Won't that break many other things? My understanding was that basically everyone's user-agent string nowadays is packed with a full suite of standard lies.

Arnavion 6 days ago | parent | next [-]

It doesn't break the two kernel.org domains that the article is about, nor any of the others I use. At least not in a way that I noticed.

throwawayffffas 6 days ago | parent | prev [-]

In 2025 I think most of the web has moved on from checking user strings. Your bank might still do it but they won't be running Anubis.

Aachen 6 days ago | parent | next [-]

Nope, they're on cloudflare so that all my banking traffic can be intercepted by a foreign company I have no relation to. The web is really headed in a great direction :)

account42 6 days ago | parent | prev [-]

The web as a whole definitely has not moved on from that.

msephton 6 days ago | parent | prev | next [-]

I'm interested in your extension. I'm wondering if I could do something similar to force text encoding of pages into Japanese.

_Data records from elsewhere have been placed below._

(** * A backtester for a single-instrument trading strategy

    Shallow embedding of [src/backtester.py] (class [Backtester]) and of the
    price source of [src/tools.py] it calls.

    Numbers.  Python's [int] and [float] quantities, prices and cash amounts
    are embedded as exact rationals [Q]: rounding is not modelled.  The
    statistics of [analyze_performance] are pandas float computations whose
    results may be [nan] or infinite and which take square roots; they are
    embedded in the reals extended with the two infinities and NaN ([xreal]).

    Effects.  Code that can raise returns a [result]; the simulation loop
    mutates the portfolio in place and calls the decision source and the
    price source, so it is a state transformer that also records the calls
    it makes.  Printing and plotting are left out, except where formatting a
    value can raise. *)

From Stdlib Require Import QArith Qround Qreals Reals Lra Lqa Lia.
From Stdlib Require Import List String Ascii ZArith Bool.
Import ListNotations.

Set Implicit Arguments.

(** ** Python values and exceptions *)

Inductive exn : Type :=
| TypeError
| KeyError
| IndexError
| ValueError
| JSONDecodeError
| OtherError (msg : string).

Inductive result (A : Type) : Type :=
| Ok (a : A)
| Raise (e : exn).

Arguments Ok {A} a.
Arguments Raise {A} e.

Definition bind {A B : Type} (c : result A) (k : A -> result B) : result B :=
  match c with
  | Ok a => k a
  | Raise e => Raise e
  end.

Declare Scope result_scope.
Delimit Scope result_scope with result.
Notation "x <- c ;; k" := (bind c (fun x => k))
  (at level 61, c at next level, right associativity) : result_scope.

(** The values a decoded JSON text is made of.  A [dict] keeps its items
    in a list; a key is looked up from the front. *)
#[warnings="-register-all"] Inductive pyval : Type :=
| PyNone
| PyBool (b : bool)
| PyNum (q : Q)
| PyStr (s : string)
| PyList (l : list pyval)
| PyDict (d : list (string * pyval)).

Fixpoint dict_get (d : list (string * pyval)) (k : string) : option pyval :=
  match d with
  | [] => None
  | (k', v) :: d' => if String.eqb k' k then Some v else dict_get d' k
  end.

(** [obj[key]] with a string key: only a dict can be subscripted by one. *)
Definition getitem (obj : pyval) (key : string) : result pyval :=
  match obj with
  | PyDict d =>
      match dict_get d key with
      | Some v => Ok v
      | None => Raise KeyError
      end
  | _ => Raise TypeError
  end.

(** [v == "..."] for a string literal. *)
Definition py_eq_str (v : pyval) (lit : string) : bool :=
  match v with
  | PyStr s => String.eqb s lit
  | _ => false
  end.

(** The number a value stands for in a comparison or in arithmetic;
    [bool] is a subtype of [int] in Python. *)
Definition as_number (v : pyval) : result Q :=
  match v with
  | PyNum q => Ok q
  | PyBool b => Ok (if b then 1 else 0)%Q
  | _ => Raise TypeError
  end.

(** [v > 0]. *)
Definition py_gt0 (v : pyval) : result bool :=
  (q <- as_number v ;;
   Ok (if Qlt_le_dec 0 q then true else false))%result.

(** [a and b], where [b] is only evaluated when [a] is true. *)
Definition py_and (a : bool) (b : result bool) : result bool :=
  if a then b else Ok false.

(** [a <= b] as a decision, in the order the source tests it. *)
Definition Qle_lt_dec (a b : Q) : {a <= b} + {b < a} :=
  match Qlt_le_dec b a with
  | left H => right H
  | right H => left H
  end.

(** [min(a, b)]: the first argument unless the second is smaller. *)
Definition py_min (a b : Q) : Q :=
  if Qlt_le_dec b a then b else a.
(** * Schematic / PCB parity check of KiBot's [update_xml] preflight

    A shallow embedding of [kibot/pre_update_xml.py]: the reading of the
    netlist exported by eeschema ([check_pcb_parity], first half), the
    comparison of components ([check_components]) and of nets
    ([check_nets]) against the board, and the final report.

    Conventions.
    - A Python value that is a [str] or [None] is an [option string]
      ([pystr]); a value the pcbnew API returns as [str] is a [string].
    - A Python [dict] keeps insertion order: it is an association list with
      distinct keys ([PyDict]).
    - A Python [set] is a [gset]; the order in which the interpreter visits
      its elements is not fixed by the language (for strings it follows the
      hash seed of the process), so it is a parameter ([PySetOrder]).
    - The [errors] list is shared and only appended to: it is threaded
      through the functions that receive it.
    - Debug-level logging is left out. *)

From stdpp Require Import gmap strings list pretty.

Open Scope string_scope.
Open Scope list_scope.
Open Scope nat_scope.

Abbreviation pystr := (option string).

(** ['{}'.format(x)] for a [str] or [None]. *)
Definition str_ (x : pystr) : string :=
  match x with
  | Some s => s
  | None => "None"
  end.

(** ** Python dictionaries *)

Module PyDict.
Section dict.
Context {K V : Type} `{EqDecision K}.

(** [d.get(k)] *)
Fixpoint get (d : list (K * V)) (k : K) : option V :=
  match d with
  | [] => None
  | (k', v) :: d' => if decide (k = k') then Some v else get d' k
  end.

(** [d[k] = v]: an existing key keeps its place, a new one goes last. *)
Fixpoint setitem (k : K) (v : V) (d : list (K * V)) : list (K * V) :=
  match d with
  | [] => [(k, v)]
  | (k', v') :: d' =>
      if decide (k = k') then (k, v) :: d' else (k', v') :: setitem k v d'
  end.

(** [d.keys()] *)
Definition keys (d : list (K * V)) : list K := d.*1.

(** [{k: v for ...}], and a loop of [d[k] = v] over the same items. *)
Definition from_items (l : list (K * V)) : list (K * V) :=
  foldl (λ d kv, setitem kv.1 kv.2 d) [] l.

End dict.
End PyDict.

(** ** Python sets *)

(** The order in which a [for] loop, [list(s)] or [','.join(s)] visits the
    elements of a set: some enumeration of the elements, each once. *)
Class PySetOrder := {
  set_iter : ∀ {A : Type} `{Countable A}, gset A → list A;
  set_iter_perm : ∀ {A : Type} `{Countable A} (s : gset A),
    set_iter s ≡ₚ elements s
}.

(** ** Exceptions, exit codes and the log *)

Inductive exn :=
| KiPlotConfigurationError (msg : string)
| TypeError.

(** How a call ends: it returns, raises, or leaves through [sys.exit]. *)
Inductive result (A : Type) :=
| Ok (a : A)
| Raise (e : exn)
| Exit (code : Z).
Arguments Ok {A} a.
Arguments Raise {A} e.
Arguments Exit {A} code.

Definition rbind {A B} (r : result A) (f : A → result B) : result B :=
  match r with
  | Ok a => f a
  | Raise e => Raise e
  | Exit c => Exit c
  end.

(** What the run does that can be seen from outside, in order. *)
Inductive event :=
| LogError (msg : string)
| LogWarning (msg : string)
| LoadBoard.

(** A computation that logs. *)
Definition M (A : Type) : Type := list event * result A.

#[global] Instance M_ret : MRet M := λ A a, ([], Ok a).

#[global] Instance M_bind : MBind M := λ A B f m,
  match m with
  | (t, Ok a) => let '(t', r) := f a in (t ++ t', r)
  | (t, Raise e) => (t, Raise e)
  | (t, Exit c) => (t, Exit c)
  end.

Definition lift {A} (r : result A) : M A := ([], r).
Definition emit (e : event) : M unit := ([e], Ok tt).
Definition exit {A} (code : Z) : M A := ([], Exit code).
Definition when (b : bool) (m : M unit) : M unit := if b then m else mret tt.
Lemma short_perm_eq (l l' keys : list string) :
  length keys ≤ 1 → l ≡ₚ keys → l' ≡ₚ keys → l = l'.
Proof.
  intros Hlen Hl Hl'. destruct keys as [|k [|k' keys]]; simpl in Hlen; [| |lia].
  - apply Permutation_nil_r in Hl, Hl'. by subst.
  - apply Permutation_singleton_r in Hl, Hl'. by subst.
Qed.

(** C2, as amended: the report depends on the warning, the two mappings and
    the timestamp, and beyond them only on the order in which the runtime
    visits the reaction codes.  Two renderings of the same inputs with the
    same timestamp are identical when that order is the same in both, which
    is forced when the reaction mapping has at most one code; the orders in
    which votes and the users of a code are visited never matter. *)
Theorem rendering_fixed_by_code_order
    (warning now : string) (votes : gmap string bool)
    (emojis : gmap string (gset string))
    (vs vs' : list (string * bool)) (es es' : list (string * list string))
    (ks ks' : list string) :
  visits_votes votes vs → visits_votes votes vs' →
  visits_emojis emojis es → visits_emojis emojis es' →
  visits_keys (gather es) ks → visits_keys (gather es') ks' →
  ks = ks' ∨ size emojis ≤ 1 →
  status warning vs es ks now = status warning vs' es' ks' now.
Proof.
  intros Hvs Hvs' Hes Hes' Hks Hks' Hsame.
  pose proof (visits_votes_perm _ _ _ Hvs Hvs') as Hvotes.
  pose proof (gather_visits _ _ Hes) as Hg.
  pose proof (gather_visits _ _ Hes') as Hg'.
  assert (ks = ks') as <-.
  { destruct Hsame as [?|Hsize]; [done|].
    unfold visits_keys in Hks, Hks'. rewrite Hg in Hks. rewrite Hg' in Hks'.
    apply (short_perm_eq ks ks' (map_to_list (gathered emojis)).*1);
      [|done..].
    rewrite length_fmap, length_map_to_list.
    pose proof (gathered_size emojis). lia. }
  unfold status, reaction_rows.
  rewrite (up_list_proper _ _ Hvotes), (down_list_proper _ _ Hvotes).
  rewrite (visits_emojis_length _ _ Hes), (visits_emojis_length _ _ Hes').
  by rewrite Hg, Hg'.
Qed.

Lemma rendering_fixed_by_code_order_witness :
  status "" (map_to_list sample_votes) sample_visit
         [":tada:"; ":rocket:"] sample_now =
  status "" (reverse (map_to_list sample_votes))
         [(":tada:", ["alice"]); (":rocket:", ["bob"; "alice"])]
         [":tada:"; ":rocket:"] sample_now.
Proof.
  assert (Hes' : visits_emojis sample_reactions
                   [(":tada:", ["alice"]); (":rocket:", ["bob"; "alice"])])
    by apply sample_visit_valid, perm_swap.
  assert (Hes : visits_emojis sample_reactions sample_visit)
    by (by apply sample_visit_valid).
  apply (rendering_fixed_by_code_order "" sample_now sample_votes
           sample_reactions).
  - unfold visits_votes. reflexivity.
  - unfold visits_votes. apply reverse_Permutation.
  - exact Hes.
  - exact Hes'.
  - by apply sample_order_valid.
  - unfold visits_keys.
    rewrite (gather_visits _ _ Hes'), <- (gather_visits _ _ Hes).
    by apply sample_order_valid.
  - by left.
Defined.

(** C8: a key of the [disabled] table is never a code of the aggregated
    reaction mapping, and never the code of a row of the reaction table
    rendered from that mapping, whatever the comments say and in whatever
    order the runtime visits the maps. *)
Theorem disabled_codes_never_reported
    (comment_String : IssueComment → string)
    (comments : list IssueComment) (emoji : string)
    (visit : list (string * list string)) (order : list string) :
  is_Some (disabled !! emoji) →
  visits_emojis (aggregate comment_String comments).2 visit →
  visits_keys (gather visit) order →
  (aggregate comment_String comments).2 !! emoji = None ∧
  emoji ∉ (reaction_rows visit order).*1.
Proof.
  intros Hkey%disabled_key Hvisit Horder.
  assert (Habsent : (aggregate comment_String comments).2 !! emoji = None).
  { apply eq_None_not_Some. intros Hsome.
    apply (aggregate_keys comment_String (λ k, disabled_at k = false))
      in Hsome; [congruence | done]. }
  split; [done|]. intros Hrow.
  rewrite reaction_rows_codes in Hrow.
  apply (visits_keys_elem _ _ _ Horder) in Hrow.
  rewrite (gather_visits _ _ Hvisit) in Hrow.
  apply gathered_lookup_is_Some in Hrow. rewrite Habsent in Hrow.
  by destruct Hrow.
Qed.

Lemma disabled_codes_never_reported_witness :
  is_Some (disabled !! ":+1") ∧
  (aggregate sample_String sample_history).2 !! ":+1" = None ∧
  ":+1" ∉ (reaction_rows sample_visit [":tada:"; ":rocket:"]).*1.
Proof.
  assert (Hkey : is_Some (disabled !! ":+1")) by (by eexists).
  split; [exact Hkey|].
  apply (disabled_codes_never_reported sample_String sample_history ":+1"
           sample_visit [":tada:"; ":rocket:"] Hkey).
  - rewrite sample_history_reactions. by apply sample_visit_valid.
  - by apply sample_order_valid.
Defined.

(** ** The handler *)

Section HandlerFacts.

Variable comment_String : IssueComment → string.
Variable json_Unmarshal : string → option Event.
Variable order : MapOrder.
Variable now : string.
Variable listing : list Posted → string → string → Z → list IssueComment.

Abbreviation handle' := (handle comment_String order now).
Abbreviation handler' := (handler comment_String json_Unmarshal order now).

Lemma handler_decoded (body : string) (e : Event) :
  json_Unmarshal body = Some e → handler' (Some body) = handle' e.
Proof. intros H. unfold handler. by rewrite H. Qed.

Lemma run_Done (reply : Reply) faults store :
  run listing (Done reply) faults store = (reply, store, []).
Proof. done. Qed.

(** With an unsupported action the handler stops before building a client. *)
Lemma handle_unsupported (e : Event) :
  Action e ≠ "opened" → Action e ≠ "created" →
  handle' e =
    match Sender e with
    | None => Done Panic
    | Some sender =>
        if decide (Login sender = githubUser) then Done OK
        else Done (Error "Non-supported action" StatusMethodNotAllowed)
    end.
Proof.
  intros Ho%String.eqb_neq Hc%String.eqb_neq. unfold handle, deref.
  destruct (Sender e) as [sender|]; [|done].
  destruct (decide (Login sender = githubUser)); [done|].
  by rewrite Ho, Hc.
Qed.

(** C4, as amended: a notification whose action is neither "opened" nor
    "created" never causes a call of the comment service.  When its sender
    is present and is not the engine's own identity, the reply is the client
    error 405 "Non-supported action"; when the sender is the engine's own
    identity, the notification is accepted silently, before its action is
    looked at. *)
Theorem unsupported_action_rejected (body : string) (e : Event) :
  json_Unmarshal body = Some e →
  Action e ≠ "opened" → Action e ≠ "created" →
  (∃ reply, handler' (Some body) = Done reply ∧
     ∀ faults store, run listing (handler' (Some body)) faults store = (reply, store, [])) ∧
  (∀ sender, Sender e = Some sender → Login sender ≠ githubUser →
     handler' (Some body) =
       Done (Error "Non-supported action" StatusMethodNotAllowed)) ∧
  (∀ sender, Sender e = Some sender → Login sender = githubUser →
     handler' (Some body) = Done OK).
Proof.
  intros Hbody Ho Hc.
  rewrite (handler_decoded _ _ Hbody), (handle_unsupported _ Ho Hc).
  split_and!.
  - destruct (Sender e) as [sender|]; [case_decide|]; by eexists.
  - intros sender -> Hother. by rewrite decide_False.
  - intros sender -> Hself. by rewrite decide_True.
Qed.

Arnavion 5 days ago | parent [-]

If your Firefox supports sideloading extensions then making extensions that modify request or response headers is easy.

All the API is documented in https://developer.mozilla.org/en-US/docs/Mozilla/Add-ons/Web... . My Anubis extension modifies request headers using `browser.webRequest.onBeforeSendHeaders.addListener()` . Your case sounds like modifying response headers which is `browser.webRequest.onHeadersReceived.addListener()` . Either way the API is all documented there, as is the `manifest.json` that you'll need to write to register this JS code as a background script and whatever permissions you need.

Then zip the manifest and the script together, rename the zip file to "<id_in_manifest>.xpi", place it in the sideloaded extensions directory (depends on distro, eg /usr/lib/firefox/browser/extensions), restart firefox and it should show up. If you need to debug it, you can use the about:debugging#/runtime/this-firefox page to launch a devtools window connected to the background script.

msephton 5 days ago | parent [-]

Cheers! I'm in Safari so I'll see if there's a match.

semiquaver 6 days ago | parent | prev | next [-]

Doesn’t that just mean the AI bots can do the same? So what’s the point?

danieltanfh95 6 days ago | parent | prev | next [-]

wtf? how is this then better than a captcha or something similar?!

throw84a747b4 6 days ago | parent | prev [-]

[flagged]

gruez 6 days ago | parent | next [-]

>Not only is Anubis a poorly thought out solution from an AI sympathizer [...]

But the project description describes it as a project to stop AI crawlers?

> Weighs the soul of incoming HTTP requests to stop AI crawlers

throw84a747b4 6 days ago | parent | next [-]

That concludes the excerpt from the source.